Porzingis admits that he must adjust to the competition level and physicality of the NBA, but that’s expected.

“It is the next level – this is the NBA,” Porzingis said. “Things were very physical and I have to get used to it. This is the place that I want to be.”

Porzingis’ ceiling is incredible, which is why so many teams were drawn to him in this year’s draft, but we’ll see if he can make more of an immediate impact as well once this 2015-16 campaign kicks off.

Random Rookie Notes

These players didn’t make the list above because they haven’t quite thrived like their peers, but they do warrant a mention. Here are some notes about a few other rookies from around the league.
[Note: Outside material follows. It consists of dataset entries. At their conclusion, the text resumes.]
(** * arduino-library-deploy: the release action (action.py)

    A shallow embedding of [action.py] and of the parts of its collaborators
    that its control flow depends on:

    - Python's [str] methods used by the script ([lstrip], [startswith],
      [replace], [in], [split]);
    - the [semver] package's [VersionInfo.parse] and [VersionInfo.compare];
    - the process environment, the file system, the [arduino-lint]
      subprocess and the forge's HTTP answers, gathered in a [World] the
      script is run against.

    A run of the script is a pure function of the [World]: it yields the list
    of observable events (lines printed, file-system probes, subprocesses
    started, HTTP requests sent) together with the way the interpreter
    leaves the code ([return], [sys.exit], or an exception nobody catches).

    Strings are Rocq [string]s, that is sequences of 8-bit characters; for
    these the regular-expression class [\d] is exactly [0-9]. *)

From Stdlib Require Import String Ascii List NArith ZArith Bool Lia.
Import ListNotations.
Local Open Scope string_scope.

(** ** Python [str] methods *)

Module PyStr.

(** [s.lstrip(c)] for a one-character set: drops every leading [c]. *)
Fixpoint lstrip (c : ascii) (s : string) : string :=
  match s with
  | EmptyString => EmptyString
  | String x s' => if Ascii.eqb x c then lstrip c s' else s
  end.

(** [s.startswith(p)]. *)
Definition startswith (s p : string) : bool := String.prefix p s.

(** [sub in s]. *)
Fixpoint contains (sub s : string) : bool :=
  String.prefix sub s
  || match s with
     | EmptyString => false
     | String _ s' => contains sub s'
     end.

(** [s.replace(old, "")] for a non-empty [old]: scanning from the left,
    every occurrence of [old] that does not overlap an earlier one is
    dropped.  [skip] counts the characters of the current occurrence that
    are still to be dropped. *)
Fixpoint remove_from (old : string) (skip : nat) (s : string) : string :=
  match s with
  | EmptyString => EmptyString
  | String x s' =>
      match skip with
      | S k => remove_from old k s'
      | O =>
          if String.prefix old s
          then remove_from old (String.length old - 1) s'
          else String x (remove_from old 0 s')
      end
  end.

Definition remove_all (old s : string) : string := remove_from old 0 s.

(** [s.split(sep)] for a one-character separator. *)
Fixpoint split (sep : ascii) (s : string) : list string :=
  match s with
  | EmptyString => [EmptyString]
  | String x s' =>
      if Ascii.eqb x sep then EmptyString :: split sep s'
      else match split sep s' with
           | h :: t => String x h :: t
           | [] => [String x EmptyString]
           end
  end.

(** Truth value of a [str]: the empty string is false. *)
Definition nonempty (s : string) : bool :=
  match s with EmptyString => false | String _ _ => true end.

(** Truth value of the result of [os.getenv]: [None] and [""] are false. *)
Definition truthy (o : option string) : bool :=
  match o with Some s => nonempty s | None => false end.

End PyStr.

(** ** The [semver] package: [VersionInfo] *)

(** The script leaves parsing and comparing to the [semver] package; this
    is the package's [VersionInfo], with [parse] after its regular
    expression and [compare] after its [compare] and [_nat_cmp]. *)

Module Semver.

Record VersionInfo : Type := mkVersion {
  major : N;
  minor : N;
  patch : N;
  prerelease : option string;
  build : option string
}.

Definition is_digit (c : ascii) : bool :=
  let n := N_of_ascii c in ((48 <=? n) && (n <=? 57))%N.

Definition is_alpha (c : ascii) : bool :=
  let n := N_of_ascii c in
  (((65 <=? n) && (n <=? 90)) || ((97 <=? n) && (n <=? 122)))%N.

(** The class [[0-9a-zA-Z-]]. *)
Definition is_ident_char (c : ascii) : bool :=
  is_digit c || is_alpha c || Ascii.eqb c "-".

Fixpoint all_chars (p : ascii -> bool) (s : string) : bool :=
  match s with
  | EmptyString => true
  | String x s' => p x && all_chars p s'
  end.

(** The longest prefix of [s] whose characters satisfy [p], and the rest. *)
Fixpoint span (p : ascii -> bool) (s : string) : string * string :=
  match s with
  | EmptyString => (EmptyString, EmptyString)
  | String x s' =>
      if p x then let (a, b) := span p s' in (String x a, b)
      else (EmptyString, s)
  end.

(** [int(text)] on a string of decimal digits. *)
Fixpoint int_acc (acc : N) (s : string) : N :=
  match s with
  | EmptyString => acc
  | String x s' => int_acc (10 * acc + (N_of_ascii x - 48))%N s'
  end.

Definition int (s : string) : N := int_acc 0 s.

(** [0|[1-9]\d*] as a whole string. *)
Definition is_numeric_id (s : string) : bool :=
  match s with
  | EmptyString => false
  | String "0" EmptyString => true
  | String "0" (String _ _) => false
  | String _ _ => all_chars is_digit s
  end.

(** The group [0|[1-9]\d*] at the head of [s]: what follows in the pattern
    is never a digit, so the group is the whole run of digits. *)
Definition number (s : string) : option (N * string) :=
  let (ds, rest) := span is_digit s in
  if is_numeric_id ds then Some (int ds, rest) else None.

Definition expect (c : ascii) (s : string) : option string :=
  match s with
  | String x s' => if Ascii.eqb x c then Some s' else None
  | EmptyString => None
  end.

(** One pre-release identifier:
    [0|[1-9]\d*|\d*[a-zA-Z-][0-9a-zA-Z-]*]. *)
Definition is_prerelease_id (s : string) : bool :=
  PyStr.nonempty s && all_chars is_ident_char s
  && (if all_chars is_digit s then is_numeric_id s else true).

(** One build identifier: [[0-9a-zA-Z-]+]. *)
Definition is_build_id (s : string) : bool :=
  PyStr.nonempty s && all_chars is_ident_char s.

(** A dot-separated list of identifiers at the head of [s].  What follows
    such a list in the pattern is neither an identifier character nor a
    dot, so the group is the whole run of such characters. *)
Definition identifiers (ok : string -> bool) (s : string)
  : option (string * string) :=
  let (run, rest) := span (fun c => is_ident_char c || Ascii.eqb c ".") s in
  if forallb ok (PyStr.split "." run) then Some (run, rest) else None.

Definition newline : ascii := ascii_of_nat 10.

(** [$]: the end of the string, or just before a newline that ends it. *)
Definition at_end (s : string) : bool :=
  match s with
  | EmptyString => true
  | String x EmptyString => Ascii.eqb x newline
  | _ => false
  end.

Definition optional_group (lead : ascii) (ok : string -> bool) (s : string)
  : option (option string * string) :=
  match s with
  | String x s' =>
      if Ascii.eqb x lead then
        match identifiers ok s' with
        | Some (g, rest) => Some (Some g, rest)
        | None => None
        end
      else Some (None, s)
  | EmptyString => Some (None, s)
  end.

(** [VersionInfo.parse]: [None] stands for the [ValueError] it raises when
    the string does not match the package's pattern
<<
    ^ NUM \. NUM \. NUM (?: - ID (?: \. ID )* )? (?: \+ B (?: \. B )* )? $
>>
    with [NUM] as in [number], [ID] as in [is_prerelease_id] and [B] as in
    [is_build_id]; the groups are major, minor, patch, prerelease and
    build. *)
Definition parse (s : string) : option VersionInfo :=
  match number s with
  | None => None
  | Some (ma, r1) =>
  match expect "." r1 with
  | None => None
  | Some r2 =>
  match number r2 with
  | None => None
  | Some (mi, r3) =>
  match expect "." r3 with
  | None => None
  | Some r4 =>
  match number r4 with
  | None => None
  | Some (pa, r5) =>
  match optional_group "-" is_prerelease_id r5 with
  | None => None
  | Some (pre, r6) =>
  match optional_group "+" is_build_id r6 with
  | None => None
  | Some (bld, r7) =>
      if at_end r7 then Some (mkVersion ma mi pa pre bld) else None
  end end end end end end end.

(** [cmp] on the tuples [(major, minor, patch)]. *)
Definition cmp_tuple (a b : VersionInfo) : comparison :=
  match (major a ?= major b)%N with
  | Eq => match (minor a ?= minor b)%N with
          | Eq => (patch a ?= patch b)%N
          | c => c
          end
  | c => c
  end.

(** A pre-release identifier after [convert]: an [int] when it is all
    digits, the text otherwise. *)
Inductive tag : Type :=
| TInt (n : N)
| TStr (s : string).

Definition convert (text : string) : tag :=
  if PyStr.nonempty text && all_chars is_digit text
  then TInt (int text) else TStr text.

Definition split_key (key : string) : list tag :=
  map convert (PyStr.split "." key).

Definition cmp_prerelease_tag (a b : tag) : comparison :=
  match a, b with
  | TInt x, TInt y => (x ?= y)%N
  | TInt _, TStr _ => Lt
  | TStr _, TInt _ => Gt
  | TStr x, TStr y => String.compare x y
  end.

(** The [for ... in zip(a_parts, b_parts)] loop of [_nat_cmp]: the first
    comparison that is not [0], or [Eq] when the loop runs to its end. *)
Fixpoint cmp_zip (l1 l2 : list tag) : comparison :=
  match l1, l2 with
  | x :: l1', y :: l2' =>
      match cmp_prerelease_tag x y with
      | Eq => cmp_zip l1' l2'
      | c => c
      end
  | _, _ => Eq
  end.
  • Minnesota Timberwolves point guard Tyus Jones struggled in his preseason debut against the Oklahoma City Thunder, finishing with zero points on 0-5 shooting from the field (although he did have four assists). But in his second game against the Chicago Bulls, he bounced back in a big way with 18 points (on 5-9 shooting from the field, including 3-3 from long range) and nine assists in 25 minutes. Jones’ 6.5 assists per game is the highest average among rookies and currently is sixth-best among all NBA players. Not a bad start for the 24th overall pick.
  • Denver Nuggets point guard Emmanuel Mudiay has shown some flashes of excellence in his first three preseason games, averaging 12.3 points, five assists, 2.7 rebounds and one steal. However, he must protect the ball better, as he has turned it over 17 times (!) through those first three contests. His shot has also been off; he’s shooting just 32.5 percent from the field. The 19-year-old is very raw, but with time it’s easy to imagine him thriving in Mike Malone’s up-tempo offense. He still has a lot of developing to do, but he is the first person to admit that and says he will “be a basketball junkie off the court” until he improves. Fortunately, he’s in a good situation since Denver can be patient with him and it also helps that he’s surrounded by strong veteran leaders who can help him with his transition to the NBA (particularly 12-year NBA vet Jameer Nelson, who has taken Mudiay under his wing).
  • Sacramento Kings center Willie Cauley-Stein has been in the news a lot lately – making some negative headlines and then some positive ones. First, there was a report from James Ham of CSN saying that the No. 6 overall pick was so out of shape that he couldn’t even run up and down the court twice in a row and that he was pulling himself out of drills, which would be a huge problem for a defender so reliant on his mobility. However, through four preseason games, Cauley-Stein’s averages have been decent: 6.3 points, seven rebounds, 1.5 blocks and one steal in 24.3 minutes. Then, most recently, Kings head coach George Karl indicated that he is leaning toward starting Cauley-Stein with DeMarcus Cousins, because Kosta Koufos “fits the bench better,” according to Sactown Royalty. It remains to be seen how Cauley-Stein will be used or how effective he’ll be, but it’s strange so much conflicting information surrounds him.